At 20, he was convicted of armed robbery and served a 4-year prison term. While serving his term, he read the autobiography of heavyweight boxer Floyd Patterson, Victory Over Myself, and decided to become a professional boxer. After being released from prison, he became a professional boxer in 1958, and won two fights to earn a match with undefeated heavyweight prospect Tom McNeeley on December 19, 1958 in New York. Halpern lost the fight by decision. At the age of 25, Halpern was convicted of robbery, assault, and kidnapping, and sentenced to 20 years to life. He was released from prison in 1975 at the age of 42, after serving 17 years. He earned the nickname, "The Hebrew Hammer" in his first comeback fight on November 10, 1976, after he knocked out 260 pound Terry Lee Kidd with one punch. However, 14 days later, Halpern was knocked out in two rounds by future World Heavyweight Champion Trevor Berbick. Halpern racked seven consecutive victories, 6 by knockout. His knockouts over Freddy McKay (KO 3) and "Diego" Joe Roberson (KO 7) were featured in Sports Illustrated.  

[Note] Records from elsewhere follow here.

(* ===== verification/IgmpInput.v ===== *)
(** * Queries and reports of others: theorems about [igmp_input] of
    [lwip/core/ipv4/igmp.c]. *)
From S2P Require Import Prelude Cobs Uart Comm Message Pbuf PbufChain PbufCopy PbufTrim InetChksum IpHdr IpAddr.
From S2P Require Import Linked RawPcb Etharp EtharpTable EtharpPackets Netif Ip IpOutput IpInput Icmp IcmpEcho Udp UdpPorts UdpInput UdpOutput.
From S2P Require Import Dns DnsNames DnsRecv DnsSend DnsTable Igmp IgmpGroups IgmpSend IgmpLife IgmpMember.
From stdpp Require Import list gmap.
#[local] Open Scope Z_scope.

Implicit Types (g : igmp_group) (v : igmp) (gs : list (Z * igmp_group)) (i x : Z).

Definition ALL_SYSTEMS : Z := IP4_ADDR 224 0 0 1.
(** The fields of the message [r]. *)
Definition msg_type (r : list Z) : Z := byte_at r 0.
Definition msg_time (r : list Z) : Z := byte_at r 1.
Definition msg_group (r : list Z) : Z := address_at r 4.
(** The time a general query asks for; version 1 has none. *)
Definition general_time (r : list Z) : Z := if msg_time r =? 0 then IGMP_V1_DELAYING_MEMBER_TMR else msg_time r.

Definition keyed i x g : bool := (grp_netif g =? i) && (group_address g =? x).
Definition general dest (r : list Z) : bool := (dest =? ALL_SYSTEMS) && (msg_group r =? IPADDR_ANY).
(** The groups a query asks, and in which time they have to report. *)
Definition asks inp dest (r : list Z) g : bool :=
  if general dest r then (grp_netif g =? inp) && negb (group_address g =? ALL_SYSTEMS)
  else negb (msg_group r =? IPADDR_ANY) && keyed inp (if dest =? ALL_SYSTEMS then msg_group r else dest) g.
Definition asks_within dest (r : list Z) : Z := if general dest r then general_time r else msg_time r.

(** A group somebody else reported. *)
Definition quieted g : igmp_group :=
  if group_state g =? IGMP_GROUP_DELAYING_MEMBER then set_reporter (set_group_state (set_grp_timer g 0) IGMP_GROUP_IDLE_MEMBER) 0 else g.

(** The message is taken: it is complete and sound, and the interface is in
    the group it was sent to. *)
Definition taken gs inp dest (r : list Z) : bool :=
  (IGMP_MINLEN <=? zlen r) && (inet_chksum false r =? 0) && bool_decide (is_Some (group_of gs inp dest)).
(** What becomes of one group when a message is taken. *)
Definition heard inp dest (r : list Z) g g' : Prop :=
  if msg_type r =? IGMP_MEMB_QUERY then asked_if (asks inp dest r) (asks_within dest r) g g'
  else if msg_type r =? IGMP_V2_MEMB_REPORT then g' = if keyed inp dest g then quieted g else g
  else g' = g.
(** The fault of a query that leaves no time. *)
Definition hasty dest (r : list Z) (f : fault) : Prop := f = DivByZero /\ msg_type r = IGMP_MEMB_QUERY /\ asks_within dest r <= 1.

Lemma changed_all (R : igmp_group -> igmp_group -> Prop) gs : (forall e, In e gs -> R e.2 e.2) -> Forall2 (changed R) gs gs.
Proof. induction gs as [|e gs IH]; intros Hr; [constructor|]. constructor; [split; [done|by apply Hr; left]|]. apply IH. intros e' He'. apply Hr. by right. Qed.
(** Only the group of a key changes. *)
Lemma changed_one (R R' : igmp_group -> igmp_group -> Prop) gs1 a g g' gs2 i x : NoDup (map key (gs1 ++ (a, g) :: gs2)) -> key (a, g) = (i, x) -> R g g' ->
  (forall h h', R' h h' <-> if keyed i x h then R h h' else h' = h) -> Forall2 (changed R') (gs1 ++ (a, g) :: gs2) (gs1 ++ (a, g') :: gs2).
Proof.
  intros Hnd Ek Hr HR. pose proof (mid_keys _ _ _ Hnd) as [_ Hn]. rewrite Ek in Hn.
  assert (keyed i x g = true) as Hk by (injection Ek as <- <-; unfold keyed; by rewrite !Z.eqb_refl).
  assert (forall e, In e (gs1 ++ gs2) -> R' e.2 e.2) as Ho.
  { intros e He. apply HR. assert (keyed i x e.2 = false) as ->; [|done]. destruct (keyed i x e.2) eqn:E; [|done]. destruct Hn.
    unfold keyed in E. apply andb_true_iff in E as [<-%Z.eqb_eq <-%Z.eqb_eq]. by apply (in_map key) in He. }
  apply Forall2_app; [|constructor; [split; [done|apply HR; cbn [snd]; by rewrite Hk]|]]; apply changed_all; intros e He; apply Ho; rewrite in_app_iff; tauto.
Qed.

Section input.
Context `{OsLaws} {F Y : Type} `{GY : Groups Y} `{!GroupsLaws Y}.
Abbreviation state := (net (stack (raws F) Y)).
Implicit Types s : state.
Context (output : state -> Z -> Z -> Z -> result (Z * state)) (memp_malloc : gmap Z igmp_group -> option Z)
        (rand : Y -> Z * Y) (mac_filter : Z -> Z -> Z -> Z -> Y -> Y).
Context (Hout : outside output memp_malloc rand mac_filter).

Lemma mem_turns s gs m : sound s gs -> backed m -> turns s gs (set_mem s m).
Proof using Type. intros Hs Hb. apply (sound_keys s gs gs); try done; apply Hs. Qed.

(** A packet that was received into [m0] and is held in [m]. *)
Record held (m0 m : store) (p : Z) (l : list Z) : Prop := {
  h_chain : is_chain m p (p :: l);
  h_release : Forall (releasable m) (p :: l);
  h_rest : untouched m0 m (p :: l);
  h_refs : forall a, ref_of m a = ref_of m0 a
}.
(** The packet was given back. *)
Definition given_back (m0 m : store) (p : Z) (l : list Z) : Prop := untouched m0 m (p :: l) /\
  (Forall (fun x => ref_of m0 x = 1) (p :: l) -> forall x, In x (p :: l) -> cells m !! x = None).

Lemma free_held m0 s p l : held m0 (mem s) p l -> exists m', free_packet s p = Ok (set_mem s m') /\ given_back m0 m' p l.
Proof using Type.
  intros [Hch Hr U Href]. destruct (free_chain (mem s) p (p :: l) Hch Hr) as (k & m' & E & U' & Hg). exists m'. unfold free_packet. rewrite E. split; [done|].
  split; [by eapply untouched_trans|]. intros Hones. apply Hg. eapply Forall_impl; [exact Hones|]. intros y Hy. by rewrite Href.
Qed.
Lemma free_sound m0 s gs p l : sound s gs -> held m0 (mem s) p l ->
  wp never (free_packet s p) (fun s' => turns s gs s' /\ given_back m0 (mem s') p l).
Proof using Type.
  intros Hs Hh. destruct (free_held _ _ _ _ Hh) as (m' & E & Hg). destruct (free_packet_any s p (p :: l) (h_chain _ _ _ _ Hh) (s_backed _ _ Hs)) as (m2 & E2 & Hb).
  rewrite E. split; [|done]. apply mem_turns; [done|]. rewrite E in E2. assert (set_mem s m' = set_mem s m2) as Em by congruence. exact (eq_ind_r backed Hb (f_equal mem Em)).
Qed.

(** ** A query *)

(** The message [r] in the first pbuf [c]. *)
Definition message_at (m : store) (c : pbuf) (r : list Z) : Prop := Pbuf.cell_ok m c /\ cell_data m c = r /\ IGMP_MINLEN <= len c.

Lemma lone_turns s gs i x inp dest r a g gs1 gs2 : sound s gs -> gs = gs1 ++ (a, g) :: gs2 -> key (a, g) = (i, x) -> msg_type r = IGMP_MEMB_QUERY ->
  asks_within dest r = msg_time r -> (forall h, asks inp dest r h = keyed i x h) -> 0 <= msg_time r < 256 ->
  wp (hasty dest r) (igmp_delaying_member rand s a (msg_time r)) (fun s' => exists gs', Forall2 (changed (heard inp dest r)) gs gs' /\ mem s' = mem s /\ turns s gs' s').
Proof using GroupsLaws0 Hout.
  intros Hs -> Ek Ht Ew Ha Hm. eapply wp_weaken; [by apply (delaying_turns output memp_malloc rand mac_filter Hout s gs1 a g gs2)| |].
  - intros f [-> Hq]. split; [done|]. split; [done|]. by rewrite Ew.
  - intros s' (g' & Hd & Em & Htu). exists (gs1 ++ (a, g') :: gs2). split; [|done]. apply (changed_one (delayed (msg_time r)) _ _ _ _ _ _ i x (s_keys _ _ Hs) Ek Hd).
    intros h h'. unfold heard, asked_if. rewrite Ht, Z.eqb_refl, Ha, Ew. done.
Qed.

Lemma same_heard inp dest r gs : (forall g, heard inp dest r g g) -> Forall2 (changed (heard inp dest r)) gs gs.
Proof using Type. intros Hh. apply changed_all. intros e _. apply Hh. Qed.


Lemma message_fields m c r : message_at m c r ->
  hdr_u8 m (payload c) 0 = Ok (msg_type r) /\ hdr_u8 m (payload c) 1 = Ok (msg_time r) /\ hdr_u32 m (payload c) 4 = Ok (msg_group r) /\ 0 <= msg_time r < 256.
Proof using Type.
  intros (Hok & <- & Hl). change IGMP_MINLEN with 8 in Hl. pose proof (cell_data_length m c Hok) as Hz.
  pose proof (hdr_u8_ok m c Hok 0 ltac:(lia)) as E0. pose proof (hdr_u8_ok m c Hok 1 ltac:(lia)) as E1. pose proof (hdr_u32_ok m c Hok 4 ltac:(lia)) as E4.
  do 3 (split; [done|]). apply byte_at_range; [by apply cell_data_bytes|]. unfold zlen in Hz. lia.
Qed.

(** The time of a general query, as it is read for each group. *)
Lemma time_stored m0 m p l c r : held m0 m p l -> cells m !! p = Some c -> (payload c).1 = p -> message_at m c r ->
  exists m2, (if msg_time r =? 0 then save m (payload c) 1 [IGMP_V1_DELAYING_MEMBER_TMR] else Ok m) = Ok m2 /\ held m0 m2 p l /\ (backed m -> backed m2) /\
    hdr_u8 m2 (payload c) 1 = Ok (general_time r).
Proof using Type.
  intros Hh Ec Hown Hm. unfold general_time. destruct (message_fields m c r Hm) as (_ & E1 & _). destruct (msg_time r =? 0); [|by exists m].
  destruct Hm as (Hok & Hd & Hl). change IGMP_MINLEN with 8 in Hl.
  destruct (save_at m p c 1 [IGMP_V1_DELAYING_MEMBER_TMR] Ec Hok Hown) as (m2 & E & Hc & Hbo & Hbk & Hok2 & Hd2); [lia|change (zlen [IGMP_V1_DELAYING_MEMBER_TMR]) with 1; lia|by repeat constructor|].
  exists m2. split; [done|]. assert (backed m -> backed m2) as Hb by (intros Hb a; rewrite Hc; intros Ha; by apply Hbk, Hb). split; [|split; [done|]].
  - destruct Hh as [Hch Hr [Hub U] Href]. split.
    + eapply chain_frame; [|exact Hch]. intros a _. by rewrite Hc.
    + eapply Forall_impl; [exact Hr|]. intros a (ca & Ea & Hba & Hra). exists ca. rewrite Hc. split; [done|]. split; [by apply Hbk|done].
    + split; [by auto|]. intros a Ha. rewrite Hc. destruct (U a Ha) as [-> E2]. split; [done|]. rewrite Hbo; [done|]. intros ->. apply Ha. by left.
    + intros a. rewrite <- Href. unfold ref_of. by rewrite Hc.
  - pose proof (hdr_u8_ok m2 c Hok2 1 ltac:(lia)) as E2. change (Z.of_nat 1) with 1 in E2. rewrite E2, Hd2. f_equal.
    pose proof (cell_data_length m c Hok) as Hz. destruct (cell_data m c) as [|x [|y d]]; try (unfold zlen in Hz; cbn in Hz; lia). done.
Qed.

Lemma query_turns s gs inp dest r c m0 p l a : sound s gs -> held m0 (mem s) p l -> cells (mem s) !! p = Some c -> (payload c).1 = p -> message_at (mem s) c r ->
  igmp_lookfor_group (igmp_of s) inp dest = Ok a -> msg_type r = IGMP_MEMB_QUERY ->
  wp (hasty dest r) (input_query rand s inp dest a (payload c))
    (fun s' => exists gs', Forall2 (changed (heard inp dest r)) gs gs' /\ held m0 (mem s') p l /\ turns s gs' s').
Proof using GroupsLaws0 Hout.
  intros Hs Hh Ec Hown Hm Ea Ht. destruct (message_fields _ _ _ Hm) as (_ & E1 & E4 & Hr). pose proof (s_systems _ _ Hs) as [Esys _]. fold ALL_SYSTEMS in Esys.
  unfold input_query. rewrite E4. cbn [rbind]. rewrite Esys, E1. fold (general dest r). destruct (general dest r) eqn:Eg.
  - cbn [rbind]. destruct (time_stored m0 (mem s) p l c r Hh Ec Hown Hm) as (m2 & -> & Hh2 & Hb2 & E2). cbn [rbind].
    pose proof (mem_turns s gs m2 Hs (Hb2 (s_backed _ _ Hs))) as Htu.
    eapply wp_weaken; [apply (each_ok _ (heard inp dest r) (hasty dest r) (fun s => mem s = m2)); [|apply Htu|done]|done|].
    + intros s1 gs1 b g gs2 Hs1 Em. destruct (group_at_ok _ _ _ _ _ Hs1) as (g1 & -> & Eg1). cbn [rbind]. rewrite (proj1 (s_systems _ _ Hs1)). fold ALL_SYSTEMS.
      assert ((grp_netif g1 =? inp) && negb (group_address g1 =? ALL_SYSTEMS) = asks inp dest r g) as -> by (rewrite <- Eg1; unfold asks; by rewrite Eg).
      unfold heard, asked_if. rewrite Ht, Z.eqb_refl. unfold asks_within. rewrite Eg. destruct (asks inp dest r g); [|by exists g]. rewrite Em, E2. cbn [rbind].
      eapply wp_weaken; [apply (delaying_turns output memp_malloc rand mac_filter Hout s1 gs1 b g gs2 (general_time r) Hs1)| |].
      * unfold general_time. by destruct (_ =? 0).
      * intros f [-> Hq]. split; [done|]. split; [done|]. unfold asks_within. by rewrite Eg.
      * intros s' (g' & Hd & Em' & Ht'). exists g'. split; [done|]. split; [congruence|done].
    + intros s' (gs' & HF & Em & Ht'). exists gs'. split; [done|]. split; [by rewrite Em|]. exact (turns_trans _ _ _ _ _ Htu Ht').
  - destruct (msg_group r =? IPADDR_ANY) eqn:Ez; cbn [negb].
    { exists gs. split; [|split; [done|by apply turns_refl]]. apply same_heard. intros g. unfold heard, asked_if, asks. by rewrite Ht, Eg, Ez. }
    set (x := if dest =? ALL_SYSTEMS then msg_group r else dest).
    assert (forall h, asks inp dest r h = keyed inp x h) as Hask by (intros h; unfold asks; by rewrite Eg, Ez).
    assert ((if dest =? ALL_SYSTEMS then igmp_lookfor_group (igmp_of s) inp (msg_group r) else Ok a) = Ok (default 0 (fst <$> group_of gs inp x))) as ->.
    { unfold x. destruct (dest =? ALL_SYSTEMS); [by apply lookfor_ok, s_listed|]. rewrite <- Ea. by apply lookfor_ok, s_listed. }
    cbn [rbind]. destruct (group_of gs inp x) as [[b g]|] eqn:Eo; [change (default 0 (fst <$> Some (b, g))) with b|change (default 0 (fst <$> None)) with 0].
    + destruct (group_of_some _ _ _ _ Eo) as (gs1 & gs2 & Egs & Ek). destruct (listed_at _ gs b g (s_listed _ _ Hs)) as (Hb & _); [rewrite Egs; apply in_elt|].
      rewrite (proj2 (Z.eqb_neq b 0)) by done. cbn [negb rbind].
      eapply wp_weaken; [apply (lone_turns s gs inp x inp dest r b g gs1 gs2 Hs Egs Ek Ht); [unfold asks_within; by rewrite Eg|done|done]|done|].
      intros s' (gs' & HF & Em & Ht'). exists gs'. split; [done|]. split; [by rewrite Em|done].
    + exists gs. split; [|split; [done|by apply turns_refl]]. apply changed_all. intros e He. unfold heard, asked_if. rewrite Ht, Hask. cbn [Z.eqb].
      assert (keyed inp x e.2 = false) as ->; [|done]. destruct (keyed inp x e.2) eqn:E; [|done]. destruct (group_of_none _ _ _ e Eo He).
      unfold keyed in E. apply andb_true_iff in E as [<-%Z.eqb_eq <-%Z.eqb_eq]. done.
Qed.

Outside of the ring, Halpern displayed a bad temper. He was accused of domestic violence by Antonia Maria Melendez, his girlfriend. She accused him knocking out 6 of her teeth and breaking her leg. The case against Halpern was dismissed on May 1, 1978, when Melendez failed to show up to court. Madison Square Garden (MSG) billed Halpern in their main-event on May 15, 1978 in New York City. He suffered a one punch knockout defeat in the third round. Halpern fought two exhibitions and was scheduled for a 10 round fight against Dave Dittmore in June.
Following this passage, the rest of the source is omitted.